WORK REQUIRED.
Using the listing that follows, filter out every line lacking the string "congruence" and return the rest.

RECORDS PROVIDED.
________________________________________

(** * Service discovery registry and client: a shallow embedding

    The registry (packages/service-discover) keeps a map from service id to
    service record behind HTTP handlers; the client library
    (libs/go-commons/servicediscovery) talks to it with a retrying transport.

    Conventions of the embedding:
    - Go [int] and [time.Time] are integers ([Z]); a [time.Time] is the clock
      reading it was made from.
    - A Go slice or map that can be [nil] is an [option]: [None] is [nil],
      [Some []] is the empty, non-nil collection a JSON [[]] decodes to.
    - [map[string]*domain.Service] is a [gmap string Service].  Every object
      in the map is created by one Register call and stored under one key;
      a handler's assignments through the pointer [GetByID] returns are a
      write to the record stored under that key ([handler.assign]), made
      before [repo.Update] is called.
    - The environment is passed in as explicit arguments: the decoded
      request body, the string [uuid.New] returns, the advance of the
      clock seen by each [time.Now] (the clock does not run backwards),
      and the outcome of each call to the HTTP transport. *)

From Stdlib Require Import ZArith String List Lia.
From stdpp Require Import gmap strings list fin_maps.

Local Open Scope Z_scope.
Local Open Scope string_scope.

(** ** package domain *)

Module domain.

Inductive ServiceStatus : Type :=
| StatusHealthy
| StatusUnhealthy.

Record Route : Type := mkRoute {
  Path : string;
  Methods : option (list string)
}.

Record Service : Type := mkService {
  ID : string;
  Name : string;
  Host : string;
  Port : Z;
  Protocol : string;
  BasePath : string;
  Routes : option (list Route);
  HealthCheck : string;
  Tags : option (list string);
  Metadata : option (gmap string string);
  Status : ServiceStatus;
  LastHeartbeat : Z;
  RegisteredAt : Z
}.

(** Field assignments [service.F = v]. *)
Definition set_Host (v : string) (s : Service) : Service :=
  mkService (ID s) (Name s) v (Port s) (Protocol s) (BasePath s) (Routes s)
    (HealthCheck s) (Tags s) (Metadata s) (Status s) (LastHeartbeat s)
    (RegisteredAt s).
Definition set_Port (v : Z) (s : Service) : Service :=
  mkService (ID s) (Name s) (Host s) v (Protocol s) (BasePath s) (Routes s)
    (HealthCheck s) (Tags s) (Metadata s) (Status s) (LastHeartbeat s)
    (RegisteredAt s).
Definition set_Protocol (v : string) (s : Service) : Service :=
  mkService (ID s) (Name s) (Host s) (Port s) v (BasePath s) (Routes s)
    (HealthCheck s) (Tags s) (Metadata s) (Status s) (LastHeartbeat s)
    (RegisteredAt s).
Definition set_BasePath (v : string) (s : Service) : Service :=
  mkService (ID s) (Name s) (Host s) (Port s) (Protocol s) v (Routes s)
    (HealthCheck s) (Tags s) (Metadata s) (Status s) (LastHeartbeat s)
    (RegisteredAt s).
Definition set_Routes (v : option (list Route)) (s : Service) : Service :=
  mkService (ID s) (Name s) (Host s) (Port s) (Protocol s) (BasePath s) v
    (HealthCheck s) (Tags s) (Metadata s) (Status s) (LastHeartbeat s)
    (RegisteredAt s).
Definition set_HealthCheck (v : string) (s : Service) : Service :=
  mkService (ID s) (Name s) (Host s) (Port s) (Protocol s) (BasePath s)
    (Routes s) v (Tags s) (Metadata s) (Status s) (LastHeartbeat s)
    (RegisteredAt s).
Definition set_Tags (v : option (list string)) (s : Service) : Service :=
  mkService (ID s) (Name s) (Host s) (Port s) (Protocol s) (BasePath s)
    (Routes s) (HealthCheck s) v (Metadata s) (Status s) (LastHeartbeat s)
    (RegisteredAt s).
Definition set_Metadata (v : option (gmap string string)) (s : Service)
  : Service :=
  mkService (ID s) (Name s) (Host s) (Port s) (Protocol s) (BasePath s)
    (Routes s) (HealthCheck s) (Tags s) v (Status s) (LastHeartbeat s)
    (RegisteredAt s).
Definition set_Status (v : ServiceStatus) (s : Service) : Service :=
  mkService (ID s) (Name s) (Host s) (Port s) (Protocol s) (BasePath s)
    (Routes s) (HealthCheck s) (Tags s) (Metadata s) v (LastHeartbeat s)
    (RegisteredAt s).
Definition set_LastHeartbeat (v : Z) (s : Service) : Service :=
  mkService (ID s) (Name s) (Host s) (Port s) (Protocol s) (BasePath s)
    (Routes s) (HealthCheck s) (Tags s) (Metadata s) (Status s) v
    (RegisteredAt s).

Module RegisterServiceRequest.
Record t : Type := mk {
  Name : string;        (* binding:"required" *)
  Host : string;        (* binding:"required" *)
  Port : Z;             (* binding:"required,min=1,max=65535" *)
  Protocol : string;
  BasePath : string;
  Routes : option (list Route);
  HealthCheck : string;
  Tags : option (list string);
  Metadata : option (gmap string string)
}.
End RegisterServiceRequest.

Module UpdateServiceRequest.
Record t : Type := mk {
  Host : string;
  Port : Z;             (* binding:"omitempty,min=1,max=65535" *)
  Protocol : string;
  BasePath : string;
  Routes : option (list Route);
  HealthCheck : string;
  Tags : option (list string);
  Metadata : option (gmap string string)
}.
End UpdateServiceRequest.

End domain.

(** ** package repository *)

Module repository.
Import domain.

Inductive error : Type :=
| ErrServiceNotFound
| ErrServiceAlreadyExists.

(** [err.Error()] *)
Definition Error (err : error) : string :=
  match err with
  | ErrServiceNotFound => "service not found"
  | ErrServiceAlreadyExists => "service already exists"
  end.

(** [MemoryRepository.services]; the mutex has no sequential content. *)
Definition NewMemoryRepository : gmap string Service := ∅.

(** Each operation returns the Go [error] ([None] is [nil]) and the map
    as the call leaves it. *)
Definition Create (service : Service) (services : gmap string Service)
  : option error * gmap string Service :=
  match services !! ID service with
  | Some _ => (Some ErrServiceAlreadyExists, services)
  | None => (None, <[ID service := service]> services)
  end.

(** [GetByID] does not write: its result is the error or the record. *)
Definition GetByID (id : string) (services : gmap string Service)
  : error + Service :=
  match services !! id with
  | None => inl ErrServiceNotFound
  | Some service => inr service
  end.

(** Go iterates a map in an unspecified order; [map_to_list] fixes one. *)
Definition GetAll (services : gmap string Service) : list Service :=
  (map_to_list services).*2.

Definition Update (service : Service) (services : gmap string Service)
  : option error * gmap string Service :=
  match services !! ID service with
  | None => (Some ErrServiceNotFound, services)
  | Some _ => (None, <[ID service := service]> services)
  end.

Definition Delete (id : string) (services : gmap string Service)
  : option error * gmap string Service :=
  match services !! id with
  | None => (Some ErrServiceNotFound, services)
  | Some _ => (None, delete id services)
  end.

Definition Exists (id : string) (services : gmap string Service) : bool :=
  match services !! id with
  | Some _ => true
  | None => false
  end.

End repository.

(** ** The functions of Go's [strings] package the handlers call *)

Module gostrings.

(** [strings.HasPrefix(s, prefix)] *)
Fixpoint HasPrefix (s prefix : string) {struct prefix} : bool :=
  match prefix with
  | EmptyString => true
  | String b prefix' =>
      match s with
      | EmptyString => false
      | String a s' => if Ascii.eqb a b then HasPrefix s' prefix' else false
      end
  end.
Lemma reconstruct_app l1 l2 ps :
  reconstruct ps (l1 ++ l2) =
  let '(ps1, out1) := reconstruct ps l1 in
  let '(ps2, out2) := reconstruct ps1 l2 in
  (ps2, out1 ++ out2).
Proof.
  revert ps. induction l1 as [|e l1 IH]; intros ps; simpl.
  - by destruct (reconstruct ps l2).
  - destruct (step ps e) as [ps1 out]. rewrite IH.
    destruct (reconstruct ps1 l1) as [ps2 out1].
    destruct (reconstruct ps2 l2) as [ps3 out2].
    by rewrite app_assoc.
Qed.

(** What the loop does to one peer is what that peer's own machine does
    on that peer's entries. *)
Lemma reconstruct_peer k l ps :
  peer_view (fst (reconstruct ps l)) k
  = fst (run_peer (peer_view ps k) (for_peer k l))
  /\ sessions_of k (snd (reconstruct ps l))
     = snd (run_peer (peer_view ps k) (for_peer k l)).
Proof.
  revert ps. induction l as [|e l IH]; intros ps; simpl; [done|].
  destruct (step_same ps e) as [Hsame Hout].
  pose proof (step_other ps e k) as Hother.
  pose proof (transition_at_key (peer_view ps (peer_key e)) e) as Hkeys.
  destruct (step ps e) as [ps1 out]. simpl in Hsame, Hout, Hother.
  destruct (IH ps1) as [IH1 IH2].
  destruct (reconstruct ps1 l) as [ps2 outs]. simpl in IH1, IH2 |- *.
  unfold for_peer, sessions_of in *. rewrite filter_cons, filter_app.
  destruct (decide (peer_key e = k)) as [<-|Hne]; simpl.
  - assert (peer_view ps1 (peer_key e)
            = fst (transition (peer_view ps (peer_key e)) e)) as Hv
      by (unfold peer_view at 1; by rewrite Hsame).
    rewrite Hv in IH1, IH2. subst out.
    destruct (transition (peer_view ps (peer_key e)) e) as [st' out'].
    simpl in *.
    destruct (run_peer st' (filter (fun e0 => peer_key e0 = peer_key e) l))
      as [st'' outs']. simpl in *.
    split; [done|]. f_equal; [|done].
    clear -Hkeys. induction Hkeys as [|s o Hs Ho IHo]; [done|].
    rewrite filter_cons, decide_True by done. by f_equal.
  - assert (peer_view ps1 k = peer_view ps k) as Hv
      by (unfold peer_view; by rewrite Hother).
    rewrite Hv in IH1, IH2. split; [done|].
    rewrite <- IH2. subst out.
    replace (filter (fun s => at_key s = k)
               (snd (transition (peer_view ps (peer_key e)) e)))
      with (@nil appended); [done|].
    clear -Hkeys Hne. induction Hkeys as [|s o Hs Ho IHo]; [done|].
    rewrite filter_cons, decide_False by congruence. done.
Qed.
(** * AIMANAGER: the adaptive knowledge and conversation-state engine

    A shallow embedding of [src/aiService.js], [src/database.js] and the two
    listings of the [AIGroupManagerBot] class kept in [src/bot.js] (the
    /quicksetup listing, lines 1-632, and the interactive-setup listing,
    lines 633-1220), with the properties the specification states about
    them.

    Conventions of the embedding.
    - A JavaScript string is a [string]: a sequence of code units.  The
      model carries eight-bit code units, which covers Latin-1 text; on
      those [toLowerCase] is the builtin's mapping, and SQLite's [LOWER]
      folds the ASCII letters only.
    - A JavaScript number that holds a count, an index, an identifier or a
      time stamp is a [nat] or a [Z].  A confidence or a similarity is a
      [Q], and arithmetic on it is exact: the rounding of double
      arithmetic is not modelled there.  Every finite double is a rational
      and finite doubles compare as rationals do.  The thresholds 0.5, 0.7
      and 0.8 are written as the fractions 1/2, 7/10 and 4/5: a stored
      double is above the literal 0.7 exactly when it is above 7/10, and
      the quotient of two string lengths (below 2^50), once rounded, is
      above the literal 0.8 exactly when the exact quotient is above 4/5.
    - The accuracy of [getGroupStats] is a percentage rounded to an
      integer, and there the rounding of the division matters (23 of 40 is
      57, not 58): it is computed on binary64 numbers, the kernel's
      primitive floats.
    - Effects are explicit: handlers run in a state-and-exception monad
      over a [World] that holds the SQLite tables, the in-memory maps of
      the two classes, the clock and the list of calls handed to the
      transport and to the completion endpoint.  What the environment
      answers (driver faults, the bot's name, a member's status, the HTTP
      outcome, the random draw, and whether SQLite finds a bound text
      equal to an integer id) is an input.  Calls that send something to
      Telegram are taken to succeed; console output is left out.
    - A handler is run to its end: the properties about sequences of
      operations or events are about handlers that do not overlap. *)

From Stdlib Require Import ZArith QArith Qround Qminmax Ascii String DecimalString.
From Stdlib Require Floats Uint63 DecimalZ.
From stdpp Require Import base tactics option list gmap strings.
(** C2 (as amended).  With a positive friction coefficient, after [Solve]
    the tangential impulse never exceeds [cachedLambda[0] * friction] in
    absolute value, the bound being taken on the normal impulse as [Solve]
    leaves it; and [|cachedLambda[1]| <= cachedLambda[0] * friction] holds
    whenever neither side is NaN. *)
Theorem friction_cone_clamp (w : World T) (this : t) :
  (F32.zero <? friction this) = true ->
  let c' := snd (Solve w this) in
  let l1 := VecN.get (cachedLambda c') 1 in
  let bound := VecN.get (cachedLambda c') 0 * friction c' in
  (bound <? F32.abs l1) = false /\
  (F32.is_nan l1 = false -> F32.is_nan bound = false ->
   (F32.abs l1 <=? bound) = true).
Proof.
  intros F c' l1 bound.
  pose proof (maxFriction_sign w this F) as S. cbv zeta in S.
  change (friction c') with (friction this) in bound.
  fold c' bound in S.
  destruct (Solve_cachedLambda w this) as (E & E0 & _).
  rewrite F in E. fold c' in E, E0.
  assert (B : bound = VecN.get (cachedLambda c') 0 * friction this) by reflexivity.
  rewrite E0 in B. subst l1. rewrite E, <- B.
  match goal with |- context [VecN.set ?v 1 ?x] =>
    destruct (VecNFacts.get_set_cases v 1 x) as [G|G]; rewrite G end.
  - now apply F32Facts.clamp_abs.
  - change (F32.abs F32.zero) with F32.zero.
    destruct S as [S|S].
    + split; [now apply F32Facts.ltb_nan_l | congruence].
    + split; [|intros _ _; now rewrite F32Facts.leb_zero].
      apply F32Facts.leb_not_ltb. now rewrite F32Facts.leb_zero.
Qed.
Definition convert_array (data : list elem) : error + Z :=
  match data with
  | [] => inl ConvertEmptyArray
  | _ =>
      let found := false in
      let v := 0 in
      let '(found, v) :=
        if forallb is_boolean data
        then (true, convert_loop (List.length data) 1 v boolean_term data)
        else (found, v) in
      let '(found, v) :=
        if forallb is_number data
        then (true, convert_loop (List.length data) 1 v number_term data)
        else (found, v) in
      let '(found, v) :=
        if forallb is_numeric_string data
        then (true, convert_loop (List.length data) 1 v number_term data)
        else (found, v) in
      if negb found then inl ConvertArrayContent else inr v
  end.

Definition lift {A} (x : error + A) : M A :=
  match x with
  | inl e => throw e
  | inr a => ret a
  end.

Definition convert (data : jsval) : M Z :=
  match data with
  | VNull => throw ConvertNull
  | VUndefined => throw ConvertUndefined
  | VBinary r => do o <- load r; ret (valueOf o)
  | VNumber n => ret n
  | VBoolean b => ret (if b then 1 else 0)
  | VString s =>
      if String.eqb s EmptyString then throw ConvertEmptyString
      else match StringToNumber s with
           | None => throw ConvertNonNumericString
           | Some n => ret n
           end
  | VArray data => lift (convert_array data)
  | VOther => throw ConvertUnsupported
  end.

(* ===================================================================== *)
(** ** Constructor, [reform], and the static operations *)
(* ===================================================================== *)

(** [this.reform(value)]: the receiver is rewritten in place and
    returned. *)
Definition reform (this : ref) (v : Z) : M ref :=
  do o <- load this;
  do _ <- store this (reform_object o v);
  ret this.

________________________________________

EXERCISE RESULT.
    rewrite filter_cons, decide_False by congruence. done.
    + split; [now apply F32Facts.ltb_nan_l | congruence].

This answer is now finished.